House and unit prices across most capital cities hit new record highs, signalling renewed strength.

Sydney, Melbourne, Brisbane, Perth, Adelaide and Hobart all saw prices rise with Brisbane and Perth standing out for sustained, rapid growth. Melbourne house prices finally surpassed their 2021 peak after four years.

In Sydney, Melbourne, Brisbane and Darwin, unit prices outpaced house prices in the December quarter. This reflects a strategic affordability shift, as buyers seek value in more accessible segments — a critical signal for investors focused on yield and future demand.

The gap between house and unit prices continues to influence buyer choices. As detached homes become increasingly unaffordable, demand is pushing into the medium- and high-density markets. Investors ignoring this pivot risk are missing emerging growth pockets.
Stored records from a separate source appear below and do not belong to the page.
Lemma rnd_unfold p q :
  0 < p -> 0 < q ->
  exists n d, scaled p q (exponent p q) = (n, d) /\ 0 < d /\ 2 ^ 52 * d <= n /\
    rnd p q = Float (round_half_even n d) (exponent p q).
Proof.
  intros Hp Hq. pose proof (exponent_spec p q Hp Hq) as H.
  pose proof (scaled_pos p q (exponent p q) Hp Hq) as [_ Hd].
  unfold rnd. rewrite (Z.abs_eq p), (Z.sgn_pos p) by lia.
  destruct (p =? 0) eqn:E; bprop; [lia|].
  destruct (scaled p q (exponent p q)) as [n' d']. simpl in *.
  exists n', d'. rewrite Z.mul_1_l. done.
Qed.

(** The relative error of a correctly rounded result is at most [2^-53]. *)
Lemma rnd_error p q :
  0 < p -> 0 < q ->
  2 ^ 53 * Z.abs (num (rnd p q) * q - p * den (rnd p q)) <= p * den (rnd p q).
Proof.
  intros Hp Hq. destruct (rnd_unfold p q Hp Hq) as (n&d&S&Hd&Hn&->).
  pose proof (round_half_even_error n d Hd).
  unfold num, den, scaled in *; simpl.
  destruct (0 <=? exponent p q); simplify_eq; lia.
Qed.

(** A quotient whose value is an int below [2^53] is exact. *)
Lemma rnd_exact v q :
  0 <= v < 2 ^ 53 -> 0 < q -> num (rnd (v * q) q) = v * den (rnd (v * q) q).
Proof.
  intros Hv Hq. destruct (Z.eq_dec v 0) as [->|Hne]; [done|].
  destruct (rnd_unfold (v * q) q) as (n&d&S&Hd&Hn&->); [nia|lia|].
  unfold num, den; simpl. revert S Hn. set (k := exponent (v * q) q).
  destruct (Z.leb_spec 0 k) as [K|K]; unfold scaled;
    destruct (Z.leb_spec 0 k); try lia; intros [= <- <-] Hn.
  - assert (k = 0) as ->.
    { destruct (Z.eq_dec k 0); [done|]. exfalso.
      assert (2 ^ 1 <= 2 ^ k) by (apply Z.pow_le_mono_r; lia).
      change (2 ^ 1) with 2 in *. nia. }
    change (2 ^ 0) with 1. rewrite !Z.mul_1_r, round_half_even_exact; lia.
  - replace (v * q * 2 ^ (- k)) with (v * 2 ^ (- k) * q) by lia.
    by rewrite round_half_even_exact.
Qed.

(** An int below [2^53] is a float. *)
Lemma of_int_exact v : 0 <= v < 2 ^ 53 -> num (of_int v) = v * den (of_int v).
Proof.
  intros Hv. pose proof (rnd_exact v 1 Hv ltac:(lia)) as E.
  by rewrite Z.mul_1_r in E.
Qed.

Lemma round_int_exact x v : num x = v * den x -> round_int x = v.
Proof. intros E. unfold round_int. rewrite E. apply round_half_even_exact, den_pos. Qed.

Lemma of_int_le a b :
  0 <= a < 2 ^ 53 -> 0 <= b < 2 ^ 53 -> fle (of_int a) (of_int b) = (a <=? b).
Proof.
  intros Ha Hb. unfold fle. rewrite (of_int_exact a), (of_int_exact b) by done.
  pose proof (den_pos (of_int a)). pose proof (den_pos (of_int b)).
  apply eq_true_iff_eq. rewrite !Z.leb_le.
  set (da := den (of_int a)) in *. set (db := den (of_int b)) in *.
  replace (b * db * da) with (b * (da * db)) by lia.
  replace (a * da * db) with (a * (da * db)) by lia.
  symmetry. apply Z.mul_le_mono_pos_r. nia.
Qed.

Lemma fle_total x y : fle x y = true \/ fle y x = true.
Proof. unfold fle. rewrite !Z.leb_le. lia. Qed.

Lemma fle_trans x y z : fle x y = true -> fle y z = true -> fle x z = true.
Proof.
  unfold fle. rewrite !Z.leb_le. pose proof (den_pos x). pose proof (den_pos y).
  pose proof (den_pos z) as Hz. intros L1 L2.
  apply (Z.mul_le_mono_nonneg_r _ _ (den z)) in L1; [|lia].
  apply (Z.mul_le_mono_nonneg_r _ _ (den x)) in L2; [|lia].
  apply (Z.mul_le_mono_pos_r _ _ (den y)); lia.
Qed.

Lemma round_half_even_scale n d c : 0 < d -> 0 < c -> round_half_even (n * c) (d * c) = round_half_even n d.
Proof.
  intros Hd Hc. unfold round_half_even.
  rewrite Z.div_mul_cancel_r, Zmult_mod_distr_r by lia.
  assert ((2 * (n mod d * c) ?= d * c) = (2 * (n mod d) ?= d)) as ->; [|done].
  rewrite Z.mul_assoc. destruct (Z.compare_spec (2 * (n mod d)) d) as [->|L|L].
  - apply Z.compare_refl.
  - apply Z.compare_lt_iff. nia.
  - apply Z.compare_gt_iff. nia.
Qed.

Lemma round_half_even_mono n d n' d' :
  0 < d -> 0 < d' -> n * d' <= n' * d -> round_half_even n d <= round_half_even n' d'.
Proof.
  intros Hd Hd' L. destruct (Z.eq_dec (n * d') (n' * d)) as [E|E].
  - rewrite <-(round_half_even_scale n d d'), <-(round_half_even_scale n' d' d), E, (Z.mul_comm d d') by done.
    done.
  - pose proof (round_half_even_error n d Hd). pose proof (round_half_even_error n' d' Hd').
    set (v := round_half_even n d) in *. set (v' := round_half_even n' d') in *.
    destruct (Z.le_gt_cases v v'); [done|]. exfalso.
    assert ((v' + 1) * (d * d') <= v * (d * d')) by nia. nia.
Qed.

(** Integers only: shifting both exponents by a large enough [N]. *)
Lemma scaled_shift a q k N :
  0 <= N -> 0 <= k + N ->
  (scaled a q k).1 * (q * 2 ^ (k + N)) = (scaled a q k).2 * (a * 2 ^ N).
Proof.
  intros HN HkN. unfold scaled. destruct (Z.leb_spec 0 k); simpl.
  - rewrite Z.pow_add_r by lia. lia.
  - assert (2 ^ N = 2 ^ (- k) * 2 ^ (k + N)) as -> by (rewrite <-Z.pow_add_r by lia; f_equal; lia). lia.
Qed.

Lemma value_shift m k N :
  0 <= N -> 0 <= k + N -> num (Float m k) * 2 ^ N = m * 2 ^ (k + N) * den (Float m k).
Proof.
  intros HN HkN. unfold num, den. simpl. destruct (Z.leb_spec 0 k).
  - rewrite Z.pow_add_r by lia. lia.
  - assert (2 ^ N = 2 ^ (- k) * 2 ^ (k + N)) as -> by (rewrite <-Z.pow_add_r by lia; f_equal; lia). lia.
Qed.

Lemma exponent_upper a q :
  0 < a -> 0 < q -> (scaled a q (exponent a q)).1 < 2 ^ 53 * (scaled a q (exponent a q)).2.
Proof.
  intros Ha Hq. pose proof (Z.log2_spec a Ha) as [_ La]. pose proof (Z.log2_spec q Hq) as [Lq _].
  pose proof (Z.log2_nonneg a) as Na. pose proof (Z.log2_nonneg q) as Nq.
  set (k := Z.log2 a - Z.log2 q - 52).
  set (N := Z.log2 q + 53).
  assert (0 < 2 ^ N) by (apply Z.pow_pos_nonneg; lia).
  unfold exponent. fold k. destruct (scaled a q k) as [n d] eqn:S.
  destruct (Z.ltb_spec n (2 ^ 52 * d)) as [L|L].
  - pose proof (scaled_shift a q k N ltac:(lia) ltac:(lia)) as E. rewrite S in E. simpl in E.
    pose proof (scaled_shift a q (k - 1) N ltac:(lia) ltac:(lia)) as E'.
    destruct (scaled_pos a q (k - 1) Ha Hq) as [P1 P2]. destruct (scaled_pos a q k Ha Hq) as [P3 P4].
    rewrite S in P3, P4. simpl in P3, P4. destruct (scaled a q (k - 1)) as [n' d']. simpl in *.
    assert (2 ^ (k + N) = 2 * 2 ^ (k - 1 + N)) as T.
    { rewrite <-Z.pow_succ_r by lia. f_equal. lia. }
    assert (0 < 2 ^ (k - 1 + N)) by (apply Z.pow_pos_nonneg; lia).
    rewrite T in E. set (x := 2 ^ (k - 1 + N)) in *. set (y := 2 ^ N) in *.
    change (2 ^ 53) with (2 * 2 ^ 52). set (c := 2 ^ 52) in *.
    assert (0 < c) by (subst c; lia).
    assert (a * y < 2 * c * (q * x)).
    { apply (Z.mul_lt_mono_pos_l d); [lia|]. rewrite <-E.
      replace (d * (2 * c * (q * x))) with (c * d * (q * (2 * x))) by lia.
      apply Z.mul_lt_mono_pos_r; [nia|done]. }
    assert (0 < q * x) by nia.
    apply (Z.mul_lt_mono_pos_r (q * x)); [done|]. rewrite E'.
    replace (2 * c * d' * (q * x)) with (d' * (2 * c * (q * x))) by lia.
    by apply Z.mul_lt_mono_pos_l.
  - pose proof (scaled_shift a q k N ltac:(lia) ltac:(lia)) as E. rewrite S in E.
    destruct (scaled_pos a q k Ha Hq) as [P3 P4]. rewrite S in *. simpl in *.
    assert (2 ^ Z.succ (Z.log2 a) * 2 ^ N = 2 ^ 53 * (2 ^ Z.log2 q * 2 ^ (k + N))) as T.
    { rewrite <-!Z.pow_add_r by lia. f_equal. lia. }
    assert (0 < 2 ^ (k + N)) by (apply Z.pow_pos_nonneg; lia).
    assert (a * 2 ^ N < 2 ^ 53 * (q * 2 ^ (k + N))).
    { apply Z.lt_le_trans with (2 ^ Z.succ (Z.log2 a) * 2 ^ N); [by apply Z.mul_lt_mono_pos_r|].
      rewrite T. apply Z.mul_le_mono_nonneg_l; [lia|]. by apply Z.mul_le_mono_nonneg_r; [lia|]. }
    assert (0 < q * 2 ^ (k + N)) by nia.
    apply (Z.mul_lt_mono_pos_r (q * 2 ^ (k + N))); [done|]. rewrite E.
    replace (2 ^ 53 * d * (q * 2 ^ (k + N))) with (d * (2 ^ 53 * (q * 2 ^ (k + N)))) by lia.
    by apply Z.mul_lt_mono_pos_l.
Qed.

Lemma fle_float m k m' k' N :
  0 <= N -> 0 <= k + N -> 0 <= k' + N ->
  fle (Float m k) (Float m' k') = true <-> m * 2 ^ (k + N) <= m' * 2 ^ (k' + N).
Proof.
  intros HN H1 H2. unfold fle. rewrite Z.leb_le.
  pose proof (value_shift m k N HN H1) as E1. pose proof (value_shift m' k' N HN H2) as E2.
  pose proof (den_pos (Float m k)) as P1. pose proof (den_pos (Float m' k')) as P2.
  assert (0 < 2 ^ N) as P by (apply Z.pow_pos_nonneg; lia).
  set (u := num (Float m k)) in *. set (v := num (Float m' k')) in *.
  set (d := den (Float m k)) in *. set (d' := den (Float m' k')) in *.
  rewrite (Z.mul_le_mono_pos_r (m * _) _ (d * d')) by nia.
  replace (m * 2 ^ (k + N) * (d * d')) with (u * d' * 2 ^ N) by nia.
  replace (m' * 2 ^ (k' + N) * (d * d')) with (v * d * 2 ^ N) by nia.
  apply Z.mul_le_mono_pos_r, P.
Qed.

(** Rounding is monotone. *)
Lemma rnd_mono p q p' q' :
  0 <= p -> 0 < q -> 0 <= p' -> 0 < q' -> p * q' <= p' * q -> fle (rnd p q) (rnd p' q') = true.
Proof.
  intros Hp Hq Hp' Hq' L.
  destruct (Z.eq_dec p 0) as [->|Np].
  { destruct (Z.eq_dec p' 0) as [->|Np']; [done|].
    destruct (rnd_unfold p' q') as (n'&d'&_&Hd'&Hn'&->); [lia..|].
    pose proof (round_half_even_ge n' d' 0 Hd' ltac:(nia)).
    apply (fle_float 0 0 _ _ (Z.abs (exponent p' q'))); [lia..|].
    pose proof (Z.pow_nonneg 2 (exponent p' q' + Z.abs (exponent p' q'))). nia. }
  assert (0 < p') as Np' by nia.
  destruct (rnd_unfold p q) as (n&d&S&Hd&Hn&->); [lia..|].
  destruct (rnd_unfold p' q') as (n'&d'&S'&Hd'&Hn'&->); [lia..|].
  pose proof (exponent_upper p q ltac:(lia) Hq) as U. pose proof (exponent_upper p' q' Np' Hq') as U'.
  set (k := exponent p q) in *. set (k' := exponent p' q') in *. rewrite S in U. rewrite S' in U'.
  simpl in U, U'. set (N := Z.abs k + Z.abs k').
  pose proof (scaled_shift p q k N ltac:(lia) ltac:(lia)) as E. rewrite S in E. simpl in E.
  pose proof (scaled_shift p' q' k' N ltac:(lia) ltac:(lia)) as E'. rewrite S' in E'. simpl in E'.
  apply (fle_float _ _ _ _ N); [lia..|].
  assert (0 < 2 ^ (k + N)) as X by (apply Z.pow_pos_nonneg; lia).
  assert (0 < 2 ^ (k' + N)) as X' by (apply Z.pow_pos_nonneg; lia).
  set (x := 2 ^ (k + N)) in *. set (x' := 2 ^ (k' + N)) in *.
  assert (0 < 2 ^ N) as Y by (apply Z.pow_pos_nonneg; lia). set (y := 2 ^ N) in *.
  assert (n * d' * x <= n' * d * x') as M.
  { apply (Z.mul_le_mono_pos_r _ _ (q * q')); [nia|].
    replace (n * d' * x * (q * q')) with (n * (q * x) * d' * q') by lia. rewrite E.
    replace (n' * d * x' * (q * q')) with (n' * (q' * x') * d * q) by lia. rewrite E'.
    replace (d * (p * y) * d' * q') with (d * d' * y * (p * q')) by lia.
    replace (d' * (p' * y) * d * q) with (d * d' * y * (p' * q)) by lia.
    apply Z.mul_le_mono_nonneg_l; nia. }
  destruct (Z.lt_trichotomy k k') as [C|[C|C]].
  - pose proof (round_half_even_le n d (2 ^ 53) Hd ltac:(lia)) as B.
    pose proof (round_half_even_ge n' d' (2 ^ 52) Hd' Hn') as B'.
    assert (2 * x <= x') as T.
    { subst x x'. rewrite <-Z.pow_succ_r by lia. apply Z.pow_le_mono_r; lia. }
    change (2 ^ 53) with (2 * 2 ^ 52) in B. set (c := 2 ^ 52) in *. assert (0 < c) by (subst c; lia).
    set (m := round_half_even n d) in *. set (m' := round_half_even n' d') in *. clearbody m m' x x' c.
    apply Z.le_trans with (2 * c * x); [nia|]. apply Z.le_trans with (c * x'); nia.
  - assert (x = x') as <- by (subst x x'; by rewrite C).
    apply Z.mul_le_mono_nonneg_r; [lia|]. apply round_half_even_mono; [done..|].
    by apply (Z.mul_le_mono_pos_r _ _ x).
  - exfalso. assert (2 * x' <= x) as T.
    { subst x x'. rewrite <-Z.pow_succ_r by lia. apply Z.pow_le_mono_r; lia. }
    change (2 ^ 53) with (2 * 2 ^ 52) in U'. set (c := 2 ^ 52) in *. assert (0 < c) by (subst c; lia).
    clearbody x x' c.
    assert (n' * d * x' < 2 * c * d' * (d * x')) by (assert (0 < d * x') by nia; nia).
    assert (c * d * d' * (2 * x') <= n * d' * x).
    { apply Z.le_trans with (c * d * d' * x); [apply Z.mul_le_mono_nonneg_l; nia|].
      replace (c * d * d' * x) with (c * d * (d' * x)) by lia.
      replace (n * d' * x) with (n * (d' * x)) by lia. apply Z.mul_le_mono_nonneg_r; nia. }
    lia.
Qed.

(** Rounding moves a quotient by at most one part in [2^53]. *)
Lemma rnd_upper p q :
  0 < p -> 0 < q -> 2 ^ 53 * (num (rnd p q) * q) <= (2 ^ 53 + 1) * (p * den (rnd p q)).
Proof. intros Hp Hq. pose proof (rnd_error p q Hp Hq). lia. Qed.

Lemma rnd_lower p q :
  0 < p -> 0 < q -> (2 ^ 53 - 1) * (p * den (rnd p q)) <= 2 ^ 53 * (num (rnd p q) * q).
Proof. intros Hp Hq. pose proof (rnd_error p q Hp Hq). lia. Qed.

Lemma rnd_positive p q : 0 < p -> 0 < q -> 0 < num (rnd p q).
Proof.
  intros Hp Hq. pose proof (rnd_lower p q Hp Hq). pose proof (den_pos (rnd p q)). nia.
Qed.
Domain’s Dr Nicola Powell attributes this momentum to tight supply, strong population growth, and improved borrowing capacity, not a speculative boom.

These long-term fundamentals are continuing to reshape buyer behaviour and price trajectories, especially in lifestyle and migration-driven cities

If you think Australia’s property market has “settled down”… I’d challenge that.

Sure, prices have kept rising in many places, but that’s not the whole story.

What’s happening now is more interesting, and more important if you’re an investor, because the market isn’t moving as one.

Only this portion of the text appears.